Trata-se do maior julgamento do século XX, só perdendo em importância, em toda história americana, para Marbury vs Madison. Desse modo, não se pode cravar por empiria pura a independência causal entre a decisão no caso Brown (1954) e a lei dos Direitos Civis (1964).

Uma alternativa seria decompor analiticamente o direito educacional em suas várias posições de fruição empírica, como defende a Análise Jurídica da Política Econômica (AJPE)5. Conjugar o número de escolas unitárias no intervalo pós-Brown e antes da lei dos Direitos Civis (1964) com o percentual de negros matriculados em escolas unitárias isolaria a causalidade. Outras variáveis poderiam ser:  o percentual de escolas duais remanescentes; a divisão forçada por mapeamentos, o percentual de professores negros em escolas com predominância de brancos.    

Após mensurar o índice de fruição empírica do direito, o passo seguinte seria confrontá-lo com o percentual de validade jurídica (PVJ). No caso Brown, um bom parâmetro de efetividade seria o percentual de segregação nas escolas de países pacíficos com a miscigenação. Em caso de discrepância entre os índices de fruição e o de validade jurídica, caberia ao avaliador elaborar proposta de reforma.
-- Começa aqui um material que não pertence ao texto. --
(** What a create does: on success the pin file is new and holds the
    fingerprint; otherwise it is untouched, unless that file was there already.
    No file whose name does not start with a dot is touched besides. *)
Lemma create_spec vmid fp f d :
  let r := createStoredPinExclusive e vmid fp f d in
  (∀ name, HasPrefix name "." = false → name ≠ vmid → lookup_node r.1 name = lookup_node d name) ∧
  (r.2 = Ok () → lookup_node d vmid = None ∧
    lookup_node r.1 vmid = Some (File (ToLower fp +:+ lf_string))) ∧
  (r.2 ≠ Ok () → lookup_node r.1 vmid = lookup_node d vmid) ∧
  (r.2 = Err AlreadyPinned → is_Some (lookup_node d vmid)).
Proof.
  unfold createStoredPinExclusive. destruct (_ || _); [done|].
  destruct (validateVMID vmid) as [[]|err] eqn:Hv.
  2:{ split_and!; try done. intros [= ->]. unfold validateVMID in Hv. by repeat case_match. }
  apply validateVMID_Ok in Hv as (_ & _ & _ & _ & Hdot).
  destruct (mkdir_fails f); [done|]. cbn zeta.
  set (d' := match d with NoDir => Listing ∅ | _ => d end).
  assert (∀ name, lookup_node d' name = lookup_node d name) as Hmk.
  { intros name. unfold d'. destruct d; cbn; [by rewrite lookup_empty|done..]. }
  clearbody d'. destruct (nonce f) as [n|]; cbn [fst snd]; [|split_and!; intros; try done; by rewrite Hmk].
  destruct d' as [| |m]; cbn [fst snd lookup_node] in Hmk |- *; [split_and!; intros; try done; apply Hmk..|].
  destruct (open_fails f || _) eqn:Eo; cbn [fst snd lookup_node]; [split_and!; intros; try done; apply Hmk|]. clear Eo.
  pose proof (tmp_ne vmid n) as Htmp. set (m1 := <[tmp_name vmid n := _]> m).
  assert (∀ (m2 : gmap string node) name, HasPrefix name "." = false →
    (if remove_fails f then m2 else delete (tmp_name vmid n) m2) !! name = m2 !! name) as Hrm.
  { intros m2 name Hn. destruct (remove_fails f); [done|]. by rewrite lookup_delete_ne by auto. }
  assert (∀ name, HasPrefix name "." = false → m1 !! name = lookup_node d name) as Hm1.
  { intros name Hn. unfold m1. rewrite lookup_insert_ne by auto. apply Hmk. }
  destruct (write_fails f); cbn [fst snd lookup_node]; [split_and!; intros; try done; by rewrite Hrm, Hm1|].
  destruct (close_fails f); cbn [fst snd lookup_node]; [split_and!; intros; try done; by rewrite Hrm, Hm1|].
  destruct (link_fails f); cbn [fst snd lookup_node]; [split_and!; intros; try done; by rewrite Hrm, Hm1|].
  case_bool_decide as Hex; cbn [fst snd lookup_node].
  - split_and!; intros; try done; first [by rewrite Hrm, Hm1|by rewrite <-Hm1].
  - split_and!; intros; try done.
    + rewrite Hrm, lookup_insert_ne, Hm1 by done. done.
    + rewrite Hrm, lookup_insert_eq by done. split; [|done].
      rewrite <-Hm1 by done. destruct (m1 !! vmid) eqn:E; [|done]. by destruct Hex.
Qed.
Não se trata de escolher um método particular de pesquisa empírica. Seria trágico se não fosse cômico. O trágico para o jurista é a pesquisa empírica. O cômico, o barulho causado pelo litígio estrutural: muito barulho por nada.

___________

1. ROSEMBURG, Gerald N. The Hollow Hope: can courts bring about social change? Chicago: Chicago University Press, 1991.

2. SUNSTEIN, Cass R.; VERMEULE, Adrian. Interpretation and Institutions. Michigan Law Review, v. 101, 4, pp. 885-951, 2003. 

3. DIDIER JR., Fredie; ZANETI JR., Hermes. Elementos para uma teoria do processo estrutural aplicada ao processo civil brasileiro Revista de Processo, vol. 303, p. 45-81, 05/2020.

4. HAYES, Michael T. The Limits of Policy Change. Georgetown: Georgetown University Press, 2001.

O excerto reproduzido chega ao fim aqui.